A recent report from azcentral.com and The Arizona Republic flagged what meteorologists are watching closely this summer: Phoenix may record a day at or above 115°F in 2026, continuing a pattern of accelerating heat extremes in the Valley. The record — 122°F, set in 1990 — is not in immediate reach, but 115 is. That is not a rounding error from a typical Phoenix summer. It is a threshold where the margin between discomfort and medical emergency compresses fast.
What's actually changing
Phoenix has always been hot. What's shifting is the ceiling. The city regularly crosses 110°F, and households have built routines around that. But 115 breaks assumptions. HVAC systems rated for desert climates are typically tested to handle up to roughly 110–112°F ambient temperatures. Above that, efficiency drops and run times extend, which raises both utility bills and the probability of equipment failure under sustained load.
The other variable is nighttime temperature. Extreme heat events that keep overnight lows above 90°F are the ones that kill — the body cannot recover without a cool window. Maricopa County's heat-related death data, tracked annually by the county's public health department, has shown that the majority of deaths occur indoors without air conditioning or with failed AC. That pattern doesn't change at 115. It accelerates.
Grid stress is the third factor. APS and SRP serve the greater Phoenix area, and both have invested in demand-response infrastructure. But demand-response programs ask customers to voluntarily reduce load. They do not guarantee your power stays on during a prolonged regional spike. Voluntary isn't guaranteed.
What we'd actually do
Get your AC unit inspected this week, not when it fails. HVAC technicians in the Valley are booking weeks out once temperatures spike; by the time your system throws an error code at 113°F, you're waiting in a hot house. A pre-season check — cleaning the coils, checking refrigerant, confirming the capacitor — runs $75–$150 and is far cheaper than an emergency weekend call or a replacement unit. If your system is more than 12 years old, ask directly whether it can handle sustained high-ambient operation and how long a compressor replacement would realistically take during peak summer.
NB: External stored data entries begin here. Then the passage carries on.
(* ===== verification/VideoSetup.v ===== *)
(** * VideoSetup: around the pipeline of probes/video/plank-probe-video-pipeline.cpp

    What the probe acquires before its loop and its destructor gives back, the encoder's
    configuration, the self-tests of the conversion, and the figures and gates of the report.
    The driver's answers are parameters: whether a call succeeds, the output's geometry.
    Times are the microseconds of the code's vectors; the comparisons with the frame budget
    and the targets are on integers, which the code's doubles hold exactly. *)

From stdpp Require Import gmap sorting.
From S2P Require Import Prelude.
From S2P Require Import Endian.
From S2P Require Import BenchX264.
From S2P Require Import Playback.
From S2P Require Import VideoPipeline.
From S2P Require Import VideoThreads.
From Stdlib Require Import Ascii.
#[local] Open Scope Z_scope.

Import Arguments Conversion Threads.

(** ** Resources *)

Module Resources.

(** The members of [Resources] that the destructor looks at. *)
Inductive resource :=
  | CudaLoader | CudaContext | ConversionStream | CudaModule | FbcLibrary | FbcHandle | FbcCapture | NvencLoader | Encoder
  | Surface (slot : nat) | Registered (slot : nat) | Bitstream (slot : nat) | Mapped (slot : nat) | Locked (slot : nat).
Identify your household's cooling fallback before you need it. Most Arizona families have a rough plan ("we'd go to my mom's" or "we'd go to a mall"), but it's worth making that explicit. Know which Valley family member or friend has a newer system and has offered shelter. Know your two nearest Maricopa County cooling centers — the county maintains a public directory, and locations vary year to year. If you have elderly relatives or neighbors who live alone, check that they have a specific person assigned to check on them, not just a vague community hope.
Stock water for a 72-hour supply disruption, not just a heat event. At 115°F, exertion outdoors for more than 10–15 minutes becomes dangerous for most adults. If a water main breaks, or if a localized outage affects a pumping station, doing errands to gather supplies becomes a real risk. One gallon per person per day is the floor; in extreme Phoenix heat where sweating is constant and rapid, plan for closer to 1.5 gallons per person. Fill what you have this week — jugs, bottles, anything with a lid. You don't need a special product.
Put a small battery backup on your refrigerator circuit, or know your food-loss timeline. A mid-sized battery backup (think: 1,000–2,000 Wh units from manufacturers like EcoFlow or Jackery) won't run your AC, but it can keep a refrigerator running for 6–12 hours. That's the difference between losing and saving several hundred dollars in groceries during a rolling outage. If a battery station isn't in your budget, just know the rule: a refrigerator holds safe temperature for about 4 hours if the door stays closed. A full freezer holds for roughly 48 hours. Act on that timeline, not on optimism.
Check your window coverings on the south and west exposures. Blackout curtains or exterior solar shades on south- and west-facing windows can cut indoor temperature gain significantly during peak afternoon hours — reducing the load on your AC and slowing the rate your home heats up during an outage. This is a $40–$80 fix per window, not a renovation.
The bigger picture
A potential 115°F day in Phoenix is not a sign civilization is ending. It is a specific, measurable shift in the operating conditions of a city where millions of people live mostly comfortable lives. The preparation that matters is not a bunker or a generator the size of a car. It is HVAC maintenance, a real cooling plan with names and addresses attached, and enough water stored to cover the gap between a problem starting and help arriving.
Durability is built in small decisions before the hot days arrive. Phoenix households have survived extreme heat for generations by being practical, not panicked.